The current museum also displays models of imagined flying machines created by Verne in his mind before aircraft were invented. Externally, the house features on its roof an iron sculpture representing planetary rotation pointing towards the stars.
The Cathedral is certainly one of the world’s greatest examples of Gothic architecture. It is the largest ecclesiastical edifice in France spreading out over 7700 square meters. It stands in the centre of Amiens with a domineering splendour and permanence.
Outside and inside, the church is encrusted with quite the most perfect and influential examples of religious sculpture and artworks. The Cathedral almost defines France, defines Picardy and defies human conflict that the region has endured over the centuries. During the hours of darkness in the summer months, Amiens Cathedral is brilliantly illuminated over its façade to present a sharp, bright symbol of time and hope everlasting.

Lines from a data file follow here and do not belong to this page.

(* ===== verification/Images.v ===== *)
(** * The image cache (poc/agent/images.go)

    [ensureImage]: where an image is cached, and the pull that converts it
    into a temporary file and renames that into place. Pulls run in the pods'
    goroutines, so the model is a host file system (names, and the contents
    of what they name) under interleaved steps of any number of pulls; the
    agent may die at any point. Fetching is an outcome; what [erofs.Convert]
    writes for an image, in order and at which offsets, and its error, are
    parameters. Also [untar], which unpacks an image in directory mode. *)
From Stdlib Require Import Ascii.
From S2P Require Import Prelude GoStrings StaticPods Erofs.

(** ** Names in the cache *)

(** The characters kept, after lower-casing; references are ASCII, others are
    refused when they are parsed. *)
Definition safe_char (a : ascii) : ascii :=
  let n := Ascii.nat_of_ascii a in
  if bool_decide (97 <= n <= 122 \/ 48 <= n <= 57) then a
  else if bool_decide (a ∈ ["."; "-"; "_"]%char) then a else "-"%char.

Definition cache_dir (Sum256 : string -> bytes) (imagesDir image : string) : string :=
  PathJoin [imagesDir; EncodeToString (take 8 (Sum256 image)) +:+ "-" +:+ map_string safe_char (ToLower image)].

(** ** Pulls *)

(** Names of files, and the files themselves. *)
Record disk := Disk { k_names : gmap string nat; k_inodes : list bytes }.

Definition set_inode (ino : nat) (c : bytes) (d : disk) : disk := Disk (k_names d) (<[ino := c]> (k_inodes d)).
Definition unlink (p : string) (d : disk) : disk := Disk (delete p (k_names d)) (k_inodes d).

(** [os.Create]: an existing file is emptied, a new one gets the next inode. *)
Definition create (p : string) (d : disk) : disk * nat :=
  match k_names d !! p with
  | Some ino => (set_inode ino [] d, ino)
  | None => (Disk (<[p := length (k_inodes d)]> (k_names d)) (k_inodes d ++ [[]]), length (k_inodes d))
  end.

(** Where a pull stands: before looking into the cache, before creating the
    temporary file, converting into it with some writes to go, before the
    rename, or returned, with the error if any. *)
Inductive stage := Checking | Creating | Converting (ino : nat) (todo : list (nat * bytes)) | Renaming | Ended (err : option string).
#[export] Instance stage_eq_dec : EqDecision stage.
Proof. solve_decision. Defined.

Record pull := Pull { pl_image : string; pl_stage : stage }.
Record cache := Cache { ca_disk : disk; ca_pulls : list pull }.

Section Pulls.
Context (dir : string -> string).
(** The writes of the conversion of an image, and its error. *)
Context (writes : string -> list (nat * bytes)) (convert_err : string -> option string).

Definition final (image : string) : string := dir image +:+ ".erofs".
Definition tmp (image : string) : string := dir image +:+ ".erofs.tmp".

(** One step of a pull; [ok]: the call it makes succeeds. *)
Definition pull_step (image : string) (ok : bool) (st : stage) (d : disk) : option (disk * stage) :=
  match st with
  | Checking =>
      Some (match k_names d !! final image with
            | Some _ => (d, Ended None)
            | None => (d, if ok then Creating else Ended (Some "fetching image"))
            end)
  | Creating =>
      Some (if ok then let '(d, ino) := create (tmp image) d in (d, Converting ino (writes image))
            else (d, Ended (Some "create")))
  | Converting ino ((off, bs) :: todo) =>
      Some (if ok then (set_inode ino (write_at off bs (default [] (k_inodes d !! ino))) d, Converting ino todo)
            else (unlink (tmp image) d, Ended (Some "converting image to erofs")))
  | Converting ino [] =>
      Some (match convert_err image with
            | Some e => (unlink (tmp image) d, Ended (Some e))
            | None => if ok then (d, Renaming) else (unlink (tmp image) d, Ended (Some "close"))
            end)
  | Renaming =>
      Some (match k_names d !! tmp image with
            | Some ino => if ok then (Disk (<[final image := ino]> (delete (tmp image) (k_names d))) (k_inodes d), Ended None)
                          else (d, Ended (Some "rename"))
            | None => (d, Ended (Some "rename"))
            end)
  | Ended _ => None
  end.

Inductive cache_action := AStart (image : string) | AStep (k : nat) (ok : bool) | ACrash.

Definition active (image : string) (p : pull) : Prop :=
  pl_image p = image /\ match pl_stage p with Ended _ => False | _ => True end.
#[export] Instance active_dec image p : Decision (active image p).
Proof. unfold active. destruct (pl_stage p); apply _. Defined.

(** [alone]: a pull is only started when none of the same image is going on;
    the code does not see to that. *)
Definition cache_step (alone : bool) (a : cache_action) (c : cache) : option cache :=
  match a with
  | AStart image =>
      if alone && bool_decide (Exists (active image) (ca_pulls c)) then None
      else Some (Cache (ca_disk c) (ca_pulls c ++ [Pull image Checking]))
  | AStep k ok =>
      match ca_pulls c !! k with
      | Some p =>
          match pull_step (pl_image p) ok (pl_stage p) (ca_disk c) with
          | Some (d, st) => Some (Cache d (<[k := Pull (pl_image p) st]> (ca_pulls c)))
          | None => None
          end
      | None => None
      end
  | ACrash => Some (Cache (ca_disk c) [])
  end.

Fixpoint cache_run (alone : bool) (l : list cache_action) (c : cache) : option cache :=
  match l with [] => Some c | a :: l' => cache_step alone a c ≫= cache_run alone l' end.
End Pulls.

(** ** [untar] *)

Inductive untar_op :=
| UMkdirAll (p : string) | UChmod (p : string) | UWrite (p : string) | URemove (p : string)
| USymlink (target p : string) | ULink (src p : string).

(** What [untar] does for one entry: its path is cleaned as an absolute path
    and joined to the destination. *)
Definition untar_target (dest name : string) : string := PathJoin [dest; Clean ("/" +:+ name)].

Definition untar_entry (dest : string) (h : header) : list untar_op :=
  let target := untar_target dest (h_Name h) in
  if negb (HasPrefix target (Clean dest +:+ "/")) && bool_decide (target <> Clean dest) then []
  else match h_Typeflag h with
       | TypeDir => [UMkdirAll target; UChmod target]
       | TypeReg => [UMkdirAll (Dir target); UWrite target]
       | TypeSymlink => [UMkdirAll (Dir target); URemove target; USymlink (h_Linkname h) target]
       | TypeLink => [UMkdirAll (Dir target); URemove target; ULink (untar_target dest (h_Linkname h)) target]
       | _ => []
       end.

(** ** The cache holds whole images only *)

Definition apply_writes (ws : list (nat * bytes)) (c : bytes) : bytes := foldl (fun c w => write_at w.1 w.2 c) c ws.

Section CacheProofs.
Context (dir : string -> string) (writes : string -> list (nat * bytes)) (convert_err : string -> option string).
Notation final := (final dir).
Notation tmp := (tmp dir).
Notation pull_step := (pull_step dir writes convert_err).
Notation cache_step := (cache_step dir writes convert_err).
Notation cache_run := (cache_run dir writes convert_err).

(** The images in use, whose paths in the cache differ. *)
Context (images : list string).
Definition exts : list string := [".erofs"; ".erofs.tmp"].
Definition distinct_dirs : Prop :=
  Forall (fun i => Forall (fun j => Forall (fun e => Forall (fun e' => dir i +:+ e = dir j +:+ e' -> i = j) exts) exts) images) images.

Definition whole (image : string) : bytes := apply_writes (writes image) [].

Lemma distinct_eq i j e e' :
  distinct_dirs -> i ∈ images -> j ∈ images -> e ∈ exts -> e' ∈ exts -> dir i +:+ e = dir j +:+ e' -> i = j.
Proof.
  unfold distinct_dirs. intros Hd Hi Hj He He'. rewrite Forall_forall in Hd. specialize (Hd i Hi). rewrite Forall_forall in Hd.
  specialize (Hd j Hj). rewrite Forall_forall in Hd. specialize (Hd e He). rewrite Forall_forall in Hd. by apply Hd.
Qed.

The Picardy museum also rests in Amiens. This is a large, robust and imposing building presenting many great works of art. The accent here is very much on regional history, achievement and culture.

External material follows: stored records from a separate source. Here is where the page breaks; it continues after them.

(* ===== verification/ImageDir.v ===== *)
(** * Pulling images, in both modes (poc/agent/images.go, main.go)

    [ensureImage] from the look into the cache to the rename, as the sequence
    of calls it makes, any of which can fail: in block mode the conversion
    into a temporary file, which is [Erofs.Convert] with its crashes, in
    directory mode [untar] into a temporary directory. [Images] has the same pulls in block mode as interleaved steps
    on a disk; here is what one pull does, both modes, every exit. Last,
    [preparePod], which pulls the images of a pod. *)
From Stdlib Require Import Ascii.
From S2P Require Import Prelude GoStrings Pod StaticPods Erofs ErofsOut ErofsEntries ErofsSpec Images.

Inductive img_op :=
| IStat (p : string)                     (* fails when the file is not there *)
| IParse (image : string) | IFetch (image : string)
| IWriteConfig (p : string)
| ICreate (p : string) | IConvert (p : string) | IClose (p : string) | IRemove (p : string)
| IRemoveAll (p : string) | IMkdirAll (p : string) | INext | IUntar (o : untar_op) | IChmod (p : string)
| IRename (from to : string).
#[export] Instance untar_op_eq_dec : EqDecision untar_op.
Proof. solve_decision. Defined.
#[export] Instance img_op_eq_dec : EqDecision img_op.
Proof. solve_decision. Defined.

(** The calls so far. *)
Notation imgM := (stM (list img_op) string).

Section Pull.
Context (img_err : list img_op -> img_op -> option string) (Sum256 : string -> bytes) (imagesDir : string).
(** The platform the image's config names, when it can be read, and the
    entries of its flattened tar, with their contents. *)
Context (platform : string -> option (string * string)) (entries : string -> list (header * content)).
(** The entries after which the reader of the tar fails, if it does, and how
    many bytes the temporary file takes. *)
Context (tar_stop : list img_op -> option nat) (room : list img_op -> nat).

The exhibited art is of a very sophisticated nature. The poignant background of modern warfare associated with the timeless Somme River flowing through the city is not neglected. The nearby Somme basin was the location of the most vicious savagery and greatest loss of life in one battle during the Great War. The beginnings of military aviation in 1916 created and supported the most brutal forms of loss of life for such young people during four years of conflict in Picardy.
Amiens is also home to one of the first skyscrapers in Europe, the Tour Perret. A real coming together of the old and the new in the City. This Tower stretches to a height of more than 100 meters, as high as the spire on the nearby Notre Dame Cathedral. The two constructions blend wonderfully together on the City skyline.
The Tour Perret is also illuminated each day on the outside during the hours of darkness. The light show artistically demonstrates the passage of time that seems so appropriate for Amiens.
Amiens today stands for unpretentious, unending normal life. Amiens does not take itself too seriously and does not think itself too important. It somehow seems to always look over its shoulder to see what might be lurking there. I am a bit like that and I find great comfort in a regular routine and optimistic form of life going on around me. Amiens is like a like a dear grandmother’s house, a cosy home to all who love France. Drop by when you are passing and allow yourself a comforting deep breath.